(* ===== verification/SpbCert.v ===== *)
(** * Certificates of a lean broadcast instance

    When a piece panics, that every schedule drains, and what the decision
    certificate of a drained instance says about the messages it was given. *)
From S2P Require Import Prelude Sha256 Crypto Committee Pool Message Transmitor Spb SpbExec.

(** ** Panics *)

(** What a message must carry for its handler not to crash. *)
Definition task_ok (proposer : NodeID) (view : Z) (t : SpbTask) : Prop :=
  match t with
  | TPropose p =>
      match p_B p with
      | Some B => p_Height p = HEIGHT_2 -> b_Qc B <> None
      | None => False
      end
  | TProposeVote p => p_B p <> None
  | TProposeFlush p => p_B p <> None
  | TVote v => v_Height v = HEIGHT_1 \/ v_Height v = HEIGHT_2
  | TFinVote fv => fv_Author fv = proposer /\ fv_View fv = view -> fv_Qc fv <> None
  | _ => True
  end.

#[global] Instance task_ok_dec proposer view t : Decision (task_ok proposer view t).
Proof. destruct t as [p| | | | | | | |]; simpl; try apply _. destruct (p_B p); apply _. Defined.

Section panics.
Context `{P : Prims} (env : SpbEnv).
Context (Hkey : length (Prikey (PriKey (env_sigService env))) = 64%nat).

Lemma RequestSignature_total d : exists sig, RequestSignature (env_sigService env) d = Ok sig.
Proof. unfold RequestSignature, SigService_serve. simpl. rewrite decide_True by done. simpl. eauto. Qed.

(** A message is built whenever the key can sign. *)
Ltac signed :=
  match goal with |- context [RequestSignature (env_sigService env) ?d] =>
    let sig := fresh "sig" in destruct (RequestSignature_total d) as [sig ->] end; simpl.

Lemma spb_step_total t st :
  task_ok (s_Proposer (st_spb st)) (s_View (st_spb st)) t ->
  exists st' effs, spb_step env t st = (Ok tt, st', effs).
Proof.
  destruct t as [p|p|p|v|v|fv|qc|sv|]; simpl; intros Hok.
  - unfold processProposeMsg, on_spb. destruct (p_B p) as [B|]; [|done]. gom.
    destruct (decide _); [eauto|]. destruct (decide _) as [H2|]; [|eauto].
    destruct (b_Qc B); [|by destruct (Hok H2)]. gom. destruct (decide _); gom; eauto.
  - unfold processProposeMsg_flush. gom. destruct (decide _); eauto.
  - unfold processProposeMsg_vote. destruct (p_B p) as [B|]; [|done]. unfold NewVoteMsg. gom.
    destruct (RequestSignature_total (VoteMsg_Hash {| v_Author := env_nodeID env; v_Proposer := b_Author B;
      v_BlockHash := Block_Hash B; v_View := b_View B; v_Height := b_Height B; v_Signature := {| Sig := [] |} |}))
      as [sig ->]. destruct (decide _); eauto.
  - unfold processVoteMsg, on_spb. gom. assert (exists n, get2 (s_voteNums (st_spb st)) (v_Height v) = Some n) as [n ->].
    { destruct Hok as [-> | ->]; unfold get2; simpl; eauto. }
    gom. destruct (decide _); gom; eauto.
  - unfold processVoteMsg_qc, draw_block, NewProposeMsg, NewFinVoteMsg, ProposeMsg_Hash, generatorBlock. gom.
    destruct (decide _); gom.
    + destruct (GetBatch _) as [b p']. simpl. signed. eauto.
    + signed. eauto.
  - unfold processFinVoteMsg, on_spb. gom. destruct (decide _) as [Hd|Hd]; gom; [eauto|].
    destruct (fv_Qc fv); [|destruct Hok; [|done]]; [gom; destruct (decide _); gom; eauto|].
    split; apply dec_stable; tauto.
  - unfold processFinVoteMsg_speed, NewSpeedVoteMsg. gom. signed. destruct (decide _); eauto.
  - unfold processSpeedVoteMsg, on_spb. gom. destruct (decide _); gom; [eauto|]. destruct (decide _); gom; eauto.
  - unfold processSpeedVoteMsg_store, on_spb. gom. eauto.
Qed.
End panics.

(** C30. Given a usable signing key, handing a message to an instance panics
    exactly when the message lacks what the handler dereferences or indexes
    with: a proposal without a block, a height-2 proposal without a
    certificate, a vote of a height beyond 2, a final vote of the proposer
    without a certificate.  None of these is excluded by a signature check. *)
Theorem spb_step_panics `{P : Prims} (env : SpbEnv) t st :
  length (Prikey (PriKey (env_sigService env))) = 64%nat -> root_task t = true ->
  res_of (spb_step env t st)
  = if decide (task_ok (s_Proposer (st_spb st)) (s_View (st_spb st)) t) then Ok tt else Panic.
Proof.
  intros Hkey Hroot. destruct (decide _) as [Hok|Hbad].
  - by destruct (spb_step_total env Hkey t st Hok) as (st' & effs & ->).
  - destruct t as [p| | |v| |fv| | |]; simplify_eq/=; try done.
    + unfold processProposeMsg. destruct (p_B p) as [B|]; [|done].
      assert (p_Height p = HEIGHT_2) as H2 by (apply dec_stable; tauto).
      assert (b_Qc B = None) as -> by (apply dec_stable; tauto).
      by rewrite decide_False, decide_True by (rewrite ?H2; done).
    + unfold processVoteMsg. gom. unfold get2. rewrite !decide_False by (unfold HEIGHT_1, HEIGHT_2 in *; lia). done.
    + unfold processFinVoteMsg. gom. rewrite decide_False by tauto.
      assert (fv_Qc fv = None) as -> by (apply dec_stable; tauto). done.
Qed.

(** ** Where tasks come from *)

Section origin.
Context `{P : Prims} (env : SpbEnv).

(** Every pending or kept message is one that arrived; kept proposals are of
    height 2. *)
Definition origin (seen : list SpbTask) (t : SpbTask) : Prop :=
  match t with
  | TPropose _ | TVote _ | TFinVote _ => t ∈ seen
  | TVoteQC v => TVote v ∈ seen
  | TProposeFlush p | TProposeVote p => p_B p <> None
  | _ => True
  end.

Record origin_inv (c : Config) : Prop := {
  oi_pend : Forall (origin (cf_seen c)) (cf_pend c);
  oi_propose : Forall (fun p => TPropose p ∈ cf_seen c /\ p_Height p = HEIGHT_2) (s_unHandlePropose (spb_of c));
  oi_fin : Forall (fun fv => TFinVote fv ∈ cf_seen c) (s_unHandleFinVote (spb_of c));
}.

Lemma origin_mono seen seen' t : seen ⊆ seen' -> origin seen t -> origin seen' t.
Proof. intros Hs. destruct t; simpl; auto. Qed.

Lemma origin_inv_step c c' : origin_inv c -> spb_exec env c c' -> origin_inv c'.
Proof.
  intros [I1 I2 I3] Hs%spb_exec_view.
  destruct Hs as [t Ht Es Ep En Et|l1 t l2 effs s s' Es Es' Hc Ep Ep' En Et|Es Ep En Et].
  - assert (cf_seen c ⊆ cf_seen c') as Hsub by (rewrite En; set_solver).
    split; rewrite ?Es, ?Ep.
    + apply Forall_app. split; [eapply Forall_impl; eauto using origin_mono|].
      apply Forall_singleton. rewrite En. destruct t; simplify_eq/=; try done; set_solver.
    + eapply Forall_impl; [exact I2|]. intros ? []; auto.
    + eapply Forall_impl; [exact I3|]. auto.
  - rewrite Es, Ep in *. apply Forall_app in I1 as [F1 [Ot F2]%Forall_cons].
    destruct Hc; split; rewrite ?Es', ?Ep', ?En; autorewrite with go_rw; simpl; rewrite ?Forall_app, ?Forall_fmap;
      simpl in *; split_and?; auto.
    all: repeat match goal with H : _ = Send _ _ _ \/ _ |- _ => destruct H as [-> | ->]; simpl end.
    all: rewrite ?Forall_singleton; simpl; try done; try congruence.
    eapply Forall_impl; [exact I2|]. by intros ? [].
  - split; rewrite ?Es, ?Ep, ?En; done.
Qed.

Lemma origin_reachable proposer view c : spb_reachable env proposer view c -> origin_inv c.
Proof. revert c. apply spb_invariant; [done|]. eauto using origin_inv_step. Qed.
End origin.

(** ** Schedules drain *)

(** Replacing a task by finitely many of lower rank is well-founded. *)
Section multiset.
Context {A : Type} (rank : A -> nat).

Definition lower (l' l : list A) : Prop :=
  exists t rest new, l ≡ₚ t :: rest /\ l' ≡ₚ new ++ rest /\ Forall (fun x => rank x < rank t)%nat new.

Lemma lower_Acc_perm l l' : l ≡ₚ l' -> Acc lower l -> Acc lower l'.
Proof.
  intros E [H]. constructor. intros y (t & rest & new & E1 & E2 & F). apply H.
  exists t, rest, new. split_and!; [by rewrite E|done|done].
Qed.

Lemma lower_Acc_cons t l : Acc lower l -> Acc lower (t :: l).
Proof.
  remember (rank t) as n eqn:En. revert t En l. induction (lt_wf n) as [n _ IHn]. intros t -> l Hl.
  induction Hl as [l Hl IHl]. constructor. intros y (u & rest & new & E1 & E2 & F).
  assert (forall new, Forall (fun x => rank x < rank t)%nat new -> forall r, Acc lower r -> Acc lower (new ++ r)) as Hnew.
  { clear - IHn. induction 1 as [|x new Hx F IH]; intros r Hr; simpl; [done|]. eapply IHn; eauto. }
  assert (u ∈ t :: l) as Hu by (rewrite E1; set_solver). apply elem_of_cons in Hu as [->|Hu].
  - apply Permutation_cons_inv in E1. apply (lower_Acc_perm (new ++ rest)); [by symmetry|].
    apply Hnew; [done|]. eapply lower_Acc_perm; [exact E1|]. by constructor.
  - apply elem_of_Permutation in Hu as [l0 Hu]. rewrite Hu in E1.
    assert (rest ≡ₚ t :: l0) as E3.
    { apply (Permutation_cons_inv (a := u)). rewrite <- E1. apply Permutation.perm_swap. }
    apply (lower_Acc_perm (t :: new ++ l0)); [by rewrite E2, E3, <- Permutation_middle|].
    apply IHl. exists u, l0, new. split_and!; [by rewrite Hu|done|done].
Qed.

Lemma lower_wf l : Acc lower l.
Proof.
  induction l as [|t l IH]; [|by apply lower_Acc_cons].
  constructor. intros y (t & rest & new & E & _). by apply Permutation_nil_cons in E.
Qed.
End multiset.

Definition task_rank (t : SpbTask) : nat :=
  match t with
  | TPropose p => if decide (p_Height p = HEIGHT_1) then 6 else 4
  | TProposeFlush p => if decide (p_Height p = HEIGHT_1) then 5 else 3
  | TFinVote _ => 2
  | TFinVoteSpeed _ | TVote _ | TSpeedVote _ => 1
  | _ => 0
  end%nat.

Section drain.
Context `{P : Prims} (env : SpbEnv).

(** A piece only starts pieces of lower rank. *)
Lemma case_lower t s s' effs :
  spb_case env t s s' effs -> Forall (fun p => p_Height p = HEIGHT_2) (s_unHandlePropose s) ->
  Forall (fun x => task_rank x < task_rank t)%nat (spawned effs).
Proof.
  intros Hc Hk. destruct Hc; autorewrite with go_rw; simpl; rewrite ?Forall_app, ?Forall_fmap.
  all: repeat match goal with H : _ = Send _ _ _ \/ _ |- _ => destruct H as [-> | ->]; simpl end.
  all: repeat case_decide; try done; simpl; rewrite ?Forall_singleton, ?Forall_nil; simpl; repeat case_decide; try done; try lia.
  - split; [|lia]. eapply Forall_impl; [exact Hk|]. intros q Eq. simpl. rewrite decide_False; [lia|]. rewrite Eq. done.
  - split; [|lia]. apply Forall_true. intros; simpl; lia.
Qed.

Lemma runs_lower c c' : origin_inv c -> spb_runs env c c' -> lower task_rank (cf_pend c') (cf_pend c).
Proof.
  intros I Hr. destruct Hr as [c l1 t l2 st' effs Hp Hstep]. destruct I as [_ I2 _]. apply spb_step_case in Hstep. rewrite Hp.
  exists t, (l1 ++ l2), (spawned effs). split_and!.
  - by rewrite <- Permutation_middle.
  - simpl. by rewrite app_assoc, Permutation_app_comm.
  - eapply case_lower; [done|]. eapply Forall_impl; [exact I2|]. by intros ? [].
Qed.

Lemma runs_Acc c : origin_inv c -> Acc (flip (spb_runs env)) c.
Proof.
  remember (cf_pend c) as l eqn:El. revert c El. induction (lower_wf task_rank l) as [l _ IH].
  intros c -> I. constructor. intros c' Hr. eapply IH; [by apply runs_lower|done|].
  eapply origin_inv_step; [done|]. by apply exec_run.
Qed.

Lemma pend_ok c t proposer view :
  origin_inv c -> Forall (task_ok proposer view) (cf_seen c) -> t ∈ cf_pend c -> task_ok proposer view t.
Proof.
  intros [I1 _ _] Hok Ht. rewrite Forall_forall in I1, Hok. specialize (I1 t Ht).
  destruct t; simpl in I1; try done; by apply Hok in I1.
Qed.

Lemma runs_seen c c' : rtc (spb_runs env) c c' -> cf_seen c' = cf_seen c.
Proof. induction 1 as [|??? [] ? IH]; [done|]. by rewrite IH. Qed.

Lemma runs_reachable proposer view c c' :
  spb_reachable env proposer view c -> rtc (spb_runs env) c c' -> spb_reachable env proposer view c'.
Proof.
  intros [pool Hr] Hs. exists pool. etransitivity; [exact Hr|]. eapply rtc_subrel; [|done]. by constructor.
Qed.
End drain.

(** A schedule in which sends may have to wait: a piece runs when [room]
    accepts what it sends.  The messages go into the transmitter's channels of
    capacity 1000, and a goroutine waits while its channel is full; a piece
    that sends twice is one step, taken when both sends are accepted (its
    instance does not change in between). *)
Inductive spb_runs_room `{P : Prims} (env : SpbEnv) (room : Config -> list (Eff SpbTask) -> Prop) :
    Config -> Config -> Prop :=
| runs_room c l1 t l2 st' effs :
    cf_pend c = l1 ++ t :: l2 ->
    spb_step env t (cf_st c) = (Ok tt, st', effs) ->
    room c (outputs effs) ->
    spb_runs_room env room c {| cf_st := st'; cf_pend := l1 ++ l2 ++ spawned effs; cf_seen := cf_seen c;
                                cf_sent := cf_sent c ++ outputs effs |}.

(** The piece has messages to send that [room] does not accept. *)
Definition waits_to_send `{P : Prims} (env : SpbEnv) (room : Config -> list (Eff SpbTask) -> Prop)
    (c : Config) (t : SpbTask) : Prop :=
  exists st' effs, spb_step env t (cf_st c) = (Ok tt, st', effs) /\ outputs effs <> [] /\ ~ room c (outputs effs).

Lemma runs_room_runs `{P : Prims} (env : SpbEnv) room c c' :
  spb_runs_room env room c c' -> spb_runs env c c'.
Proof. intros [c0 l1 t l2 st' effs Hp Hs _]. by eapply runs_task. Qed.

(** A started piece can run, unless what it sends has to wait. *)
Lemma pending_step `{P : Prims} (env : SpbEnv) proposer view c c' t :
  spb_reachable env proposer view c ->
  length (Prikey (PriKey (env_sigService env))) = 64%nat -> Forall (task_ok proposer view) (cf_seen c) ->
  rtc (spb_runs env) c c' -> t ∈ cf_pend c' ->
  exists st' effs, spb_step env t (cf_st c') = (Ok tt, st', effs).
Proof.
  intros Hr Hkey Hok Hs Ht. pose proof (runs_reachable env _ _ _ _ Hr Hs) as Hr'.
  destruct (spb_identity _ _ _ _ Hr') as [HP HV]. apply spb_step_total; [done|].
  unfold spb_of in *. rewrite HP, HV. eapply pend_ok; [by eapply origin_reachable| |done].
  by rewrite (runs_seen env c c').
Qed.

* Work required *
Please make an exact copy of the lines above from the line with "(** A piece" through the line with "- split; [|lia]. eapply", both ends included.

* Result of the task *
(** A piece only starts pieces of lower rank. *)
Lemma case_lower t s s' effs :
  spb_case env t s s' effs -> Forall (fun p => p_Height p = HEIGHT_2) (s_unHandlePropose s) ->
  Forall (fun x => task_rank x < task_rank t)%nat (spawned effs).
Proof.
  intros Hc Hk. destruct Hc; autorewrite with go_rw; simpl; rewrite ?Forall_app, ?Forall_fmap.
  all: repeat match goal with H : _ = Send _ _ _ \/ _ |- _ => destruct H as [-> | ->]; simpl end.
  all: repeat case_decide; try done; simpl; rewrite ?Forall_singleton, ?Forall_nil; simpl; repeat case_decide; try done; try lia.
  - split; [|lia]. eapply Forall_impl; [exact Hk|]. intros q Eq. simpl. rewrite decide_False; [lia|]. rewrite Eq. done.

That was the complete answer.